- [Problem description] Scan the entries below line by line and state how many lines contain the string "after", giving only the number.
>>>
(* ===== verification/PaintedApply.v ===== *)
(** * An update applied by the reader

    The parts of a written update, accepted one after the other, stage the
    panes of the update with the rows their instructions build, and the last
    part gives them back. *)

From S2P Require Import Prelude Varint Cell RowDecoder Snapshot PaintedUpdate PaintedWire PaintedParts PaintedContract.
From S2P Require Import PaintedSender PaintedReceiver PaintedRows.
From stdpp Require Import strings gmap options.
#[local] Open Scope N_scope.

Section apply.
Context {PaintedFrame PanePlacementPreview : Type}.
Context (parse_painted_frame : list N -> string + PaintedFrame).
Context (parse_placement_preview : list N -> string + PanePlacementPreview).
Context (frame_pane_ids : PaintedFrame -> list N).
Abbreviation decode := (decode_session_binary_frame parse_painted_frame parse_placement_preview).
Abbreviation apply_section := (apply_pane_section frame_pane_ids).
Abbreviation apply_sections := (apply_pane_sections frame_pane_ids).
Abbreviation open := (@OpenUpdate PaintedFrame PanePlacementPreview).
Abbreviation receiver := (@PaintedUpdateReceiver PaintedFrame PanePlacementPreview).

(** ** The sections of one pane *)

(** The instructions of [u] fit the rows the reader holds for its pane. *)
Definition update_applies (held : gmap N HeldPane) (u : PaneUpdate) (total : list (list N)) : Prop :=
  match pane_window (update_header u) with
  | None => update_instructions u = [] /\ total = []
  | Some w =>
      built (snapshot_bytes (held_section_rows held (update_pane_id u) w)) (update_instructions u) = Some total
      /\ length total = N.to_nat (window_row_count w) /\ Forall (readable (window_column_count w)) total
  end.

(** What one section adds to the staged rows of its pane. *)
Lemma section_rows_ok held u total is1 is2 is3 rows :
  update_applies held u total -> update_instructions u = is1 ++ is2 ++ is3 ->
  match pane_window (update_header u) with
  | None => is2 = []
  | Some w =>
      built (snapshot_bytes (held_section_rows held (update_pane_id u) w)) is1 = Some (snapshot_bytes rows) ->
      exists rows', apply_row_instructions (update_pane_id u) w (held_section_rows held (update_pane_id u) w) rows is2 = ok rows'
        /\ built (snapshot_bytes (held_section_rows held (update_pane_id u) w)) (is1 ++ is2) = Some (snapshot_bytes rows')
  end.
Proof.
  intros Ha E. unfold update_applies in Ha. destruct (pane_window (update_header u)) as [w|].
  - destruct Ha as (Hb & Hl & Hr). intros Hrows. rewrite E, app_assoc in Hb.
    destruct (built_prefix _ _ _ _ Hb) as (mid & Hmid & Hp). pose proof (prefix_length _ _ Hp) as Hlp.
    destruct (apply_instructions_ok (update_pane_id u) w _ is1 is2 rows mid Hrows Hmid) as (rows' & -> & Erows).
    + lia.
    + destruct Hp as [rest ->]. by apply Forall_app in Hr as [? _].
    + exists rows'. by rewrite Erows.
  - destruct Ha as [Ha _]. rewrite Ha in E. by destruct is1, is2.
Qed.

(** The staged rows after the instructions [is1]. *)
Definition staged_built (held : gmap N HeldPane) (u : PaneUpdate) (is1 : list RowInstruction) (rows : list RowSnapshot) : Prop :=
  match pane_window (update_header u) with
  | None => rows = []
  | Some w => built (snapshot_bytes (held_section_rows held (update_pane_id u) w)) is1 = Some (snapshot_bytes rows)
  end.

Definition last_is_valid (staged : list StagedPane) : Prop := validate_last_staged_pane staged = ok tt.

Lemma apply_sections_app held (o o' : open) sections sections' :
  apply_sections held o sections = ok o' ->
  apply_sections held o (sections ++ sections') = apply_sections held o' sections'.
Proof.
  revert o. induction sections as [|s sections IH]; intros o H; cbn [app apply_pane_sections] in *; [by injection H as ->|].
  destruct (apply_section held o s) as [[?|o1]|]; [done| |done]. by apply IH.
Qed.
<<<
- [Exercise solution] 2